• _Exercise aim_
Only the lines below starting at the one that contains "edit_form u fs p = Ok edited → tag" and ending at the one that contains "rewrite slider_is_ok in" are to be reproduced, exactly and with both ends kept.

• _Data for review_

Lemma options_functional (y z : string * list string) :
  y ∈ options → z ∈ options → y.1 = z.1 → y = z.
Proof.
  destruct y as [c ch], z as [c' ch']. simpl. intros Hy Hz <-.
  apply (dict_elem_get _ _ _ Hwf) in Hy, Hz. by simplify_eq.
Qed.

(** The scalar of a trait of the schema is what its slider makes of
    the stored value. *)
Lemma edit_form_scalar p edited trait :
  edit_form u fs p = Ok edited → trait ∈ traits →
  ∃ x, scalar_field u trait (dict_get trait (section (scalars p))) = Ok x
     ∧ dict_get trait (section (scalars edited)) = Some x.
Proof.
  intros (p1 & p2 & H1 & H2 & H3)%edit_form_Ok_inv Hin.
  apply tags_rows_frame in H2 as [H2 _].
  apply categoricals_rows_frame in H3 as [H3 _]. rewrite H3, H2.
  by apply (foldM_rows_get (section ∘ scalars) set_scalar id (scalar_field u)
              (scalars_row u)) with traits;
    [done|apply scalars_row_eq|apply scalar_field_idemp|..].
Qed.

Lemma edit_form_tag p edited tag :
  edit_form u fs p = Ok edited → tag ∈ flags →
  ∃ x, tag_field u tag (dict_get tag (section (tags p))) = Ok x
     ∧ dict_get tag (section (tags edited)) = Some x.
Proof.
  intros (p1 & p2 & H1 & H2 & H3)%edit_form_Ok_inv Hin.
  apply scalars_rows_frame in H1 as [H1 _].
  apply categoricals_rows_frame in H3 as [_ H3]. rewrite H3, <- H1.
  by apply (foldM_rows_get (section ∘ tags) set_tag id (tag_field u)
              (tags_row u)) with flags;
    [done|apply tags_row_eq|apply tag_field_idemp|..].
Qed.

Lemma edit_form_categorical p edited item :
  edit_form u fs p = Ok edited → item ∈ options →
  ∃ x, categorical_field u item (dict_get item.1 (section (categoricals p))) = Ok x
     ∧ dict_get item.1 (section (categoricals edited)) = Some x.
Proof.
  intros (p1 & p2 & H1 & H2 & H3)%edit_form_Ok_inv Hin.
  apply scalars_rows_frame in H1 as [_ H1]. apply tags_rows_frame in H2 as [_ H2].
  rewrite <- H1, <- H2.
  by apply (foldM_rows_get (section ∘ categoricals) set_categorical fst
              (categorical_field u) (categoricals_row u)) with options;
    [done|apply categoricals_row_eq|apply categorical_field_idemp
    |apply options_functional|..].
Qed.

(** The form only returns on a venue it can open. *)
Lemma edit_form_Ok_opens p edited :
  edit_form u fs p = Ok edited → opens traits options p.
Proof.
  intros He. split; apply Forall_forall.
  - intros trait Hin. destruct (edit_form_scalar _ _ _ He Hin) as (x & Hx & _).
    unfold scalar_field in Hx. apply (f_equal is_ok) in Hx.
    rewrite slider_is_ok in Hx. by apply in_range_spec in Hx.
  - intros item Hin. destruct (edit_form_categorical _ _ _ He Hin) as (x & Hx & _).
    unfold categorical_field in Hx. apply (f_equal is_ok) in Hx.
    rewrite multiselect_is_ok in Hx. by apply all_in_spec in Hx.
Qed.

(** Keys outside the schema are kept as stored. *)
Lemma edit_form_other_scalar p edited trait :
  edit_form u fs p = Ok edited → trait ∉ traits →
  dict_get trait (section (scalars edited)) = dict_get trait (section (scalars p)).
Proof.
  intros (p1 & p2 & H1 & H2 & H3)%edit_form_Ok_inv Hin.
  apply tags_rows_frame in H2 as [H2 _].
  apply categoricals_rows_frame in H3 as [H3 _]. rewrite H3, H2.
  apply (foldM_rows_other (section ∘ scalars) set_scalar id (scalar_field u)
           (scalars_row u)) with traits;
    [done|apply scalars_row_eq|done|by rewrite list_fmap_id].
Qed.

End form_files.

(** What the form raises. *)
Lemma scalars_rows_Raise u p traits e :
  foldM (scalars_row u) p traits = Raise e →
  ∃ name, e = StreamlitAPIException (label_of name).
Proof.
  intros (q & t & _ & [H|(? & _ & [=])]%bind_Raise_inv)%foldM_Raise_inv.
  apply slider_Raise in H as [_ ->]. eauto.
Qed.

Lemma categoricals_rows_Raise u p options e :
  foldM (categoricals_row u) p options = Raise e →
  ∃ name, e = StreamlitAPIException (label_of name).
Proof.
  intros (q & [c ch] & _ & [H|(? & _ & [=])]%bind_Raise_inv)%foldM_Raise_inv.
  apply multiselect_Raise in H as [_ ->]. eauto.
Qed.

Lemma tags_rows_Ok u p flags : ∃ p', foldM (tags_row u) p flags = Ok p'.
Proof. apply foldM_total. intros; by eexists. Qed.

Lemma edit_form_Raise_inv u fs p e :
  edit_form u fs p = Raise e →
  e ∈ [FileNotFoundError "scalars.json"; FileNotFoundError "tags.json";
       FileNotFoundError "categoricals.json"]
  ∨ ∃ name, e = StreamlitAPIException (label_of name).
Proof.
  unfold edit_form.
  intros [[_ ->]%load_json_Raise_inv|(ts & _ & H)]%bind_Raise_inv;
    [left; set_solver|].
  apply bind_Raise_inv in H as [H|(p1 & _ & H)]; [right; by eapply scalars_rows_Raise|].
  apply bind_Raise_inv in H as [[_ ->]%load_json_Raise_inv|(gs & _ & H)];
    [left; set_solver|].
  destruct (tags_rows_Ok u p1 gs) as [p2 Hp2]. rewrite Hp2 in H. simpl in H.
  apply bind_Raise_inv in H as [[_ ->]%load_json_Raise_inv|(cs & _ & H)];
    [left; set_solver|].
  right. by eapply categoricals_rows_Raise.
Qed.

(** ** The buttons *)

Lemma load_save_venues venues fs : load_venues (save_venues venues fs) = venues.
Proof. unfold load_venues, save_venues. by rewrite read_write. Qed.

Lemma buttons_spec_save u fs out venues selected_name venue_name edited :
  button u save_label = true → str_truthy (strip venue_name) = true →
  buttons_spec u fs out venues selected_name venue_name edited
  = mkRun (save_venues (dict_set (strip venue_name) edited
                          (edited_venues selected_name edited venues)) fs)
          (out ++ [saved_message venue_name]) Rerun.
Proof. unfold buttons_spec. by intros -> ->. Qed.

Lemma buttons_spec_delete u fs out venues selected_name venue_name edited :
  button u save_label = false → selected_name ≠ add_new →
  button u delete_label = true →
  buttons_spec u fs out venues selected_name venue_name edited
  = mkRun (save_venues (dict_pop selected_name venues) fs)
          (out ++ [deleted_message selected_name]) Rerun.
Proof. unfold buttons_spec. intros -> ? ->. by rewrite bool_decide_false. Qed.

Lemma buttons_spec_idle u fs out venues selected_name venue_name edited :
  button u save_label = false → button u delete_label = false →
  buttons_spec u fs out venues selected_name venue_name edited = mkRun fs out Done.
Proof. unfold buttons_spec. intros -> ->. by rewrite andb_false_r. Qed.

(** Every run ends in one of three ways. *)
Lemma buttons_spec_cases u fs out venues selected_name venue_name edited :
  let r := buttons_spec u fs out venues selected_name venue_name edited in
  (files r = fs ∧ ending r = Done)
  ∨ (files r = save_venues (dict_set (strip venue_name) edited
                              (edited_venues selected_name edited venues)) fs
     ∧ ending r = Rerun)
  ∨ (files r = save_venues (dict_pop selected_name venues) fs ∧ ending r = Rerun).
Proof.
  unfold buttons_spec.
  destruct (button u save_label), (str_truthy (strip venue_name)),
    (bool_decide (selected_name = add_new)), (button u delete_label); simpl; auto.
Qed.

Lemma view_spec_Ok_inv u fs r :
  view_spec u fs = Ok r →
  ∃ selected_name edited,
    selectbox u select_label add_new (sorted_str (dict_keys (load_venues fs))) 0
    = Ok selected_name
    ∧ edit_form u fs (default empty_profile (dict_get selected_name (load_venues fs)))
      = Ok edited
    ∧ r = buttons_spec u fs heading (load_venues fs) selected_name
            (typed_name u selected_name) edited.
Proof.
  unfold view_spec. intros (sel & Hsel & (e & He & [= <-])%bind_Ok_inv)%bind_Ok_inv.
  by exists sel, e.
Qed.

Lemma edited_venues_wf selected_name edited venues :
  dict_wf venues → dict_wf (edited_venues selected_name edited venues).
Proof. unfold edited_venues. destruct (dict_get _ _); auto using dict_wf_set. Qed.

Lemma edited_venues_Forall (P : string * Profile → Prop) selected_name edited venues :
  P (selected_name, edited) → Forall P venues →
  Forall P (edited_venues selected_name edited venues).
Proof. unfold edited_venues. destruct (dict_get _ _); auto using dict_set_Forall. Qed.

• _Reply_
  edit_form u fs p = Ok edited → tag ∈ flags →
  ∃ x, tag_field u tag (dict_get tag (section (tags p))) = Ok x
     ∧ dict_get tag (section (tags edited)) = Some x.
Proof.
  intros (p1 & p2 & H1 & H2 & H3)%edit_form_Ok_inv Hin.
  apply scalars_rows_frame in H1 as [H1 _].
  apply categoricals_rows_frame in H3 as [_ H3]. rewrite H3, <- H1.
  by apply (foldM_rows_get (section ∘ tags) set_tag id (tag_field u)
              (tags_row u)) with flags;
    [done|apply tags_row_eq|apply tag_field_idemp|..].
Qed.

Lemma edit_form_categorical p edited item :
  edit_form u fs p = Ok edited → item ∈ options →
  ∃ x, categorical_field u item (dict_get item.1 (section (categoricals p))) = Ok x
     ∧ dict_get item.1 (section (categoricals edited)) = Some x.
Proof.
  intros (p1 & p2 & H1 & H2 & H3)%edit_form_Ok_inv Hin.
  apply scalars_rows_frame in H1 as [_ H1]. apply tags_rows_frame in H2 as [_ H2].
  rewrite <- H1, <- H2.
  by apply (foldM_rows_get (section ∘ categoricals) set_categorical fst
              (categorical_field u) (categoricals_row u)) with options;
    [done|apply categoricals_row_eq|apply categorical_field_idemp
    |apply options_functional|..].
Qed.

(** The form only returns on a venue it can open. *)
Lemma edit_form_Ok_opens p edited :
  edit_form u fs p = Ok edited → opens traits options p.
Proof.
  intros He. split; apply Forall_forall.
  - intros trait Hin. destruct (edit_form_scalar _ _ _ He Hin) as (x & Hx & _).
    unfold scalar_field in Hx. apply (f_equal is_ok) in Hx.
    rewrite slider_is_ok in Hx. by apply in_range_spec in Hx.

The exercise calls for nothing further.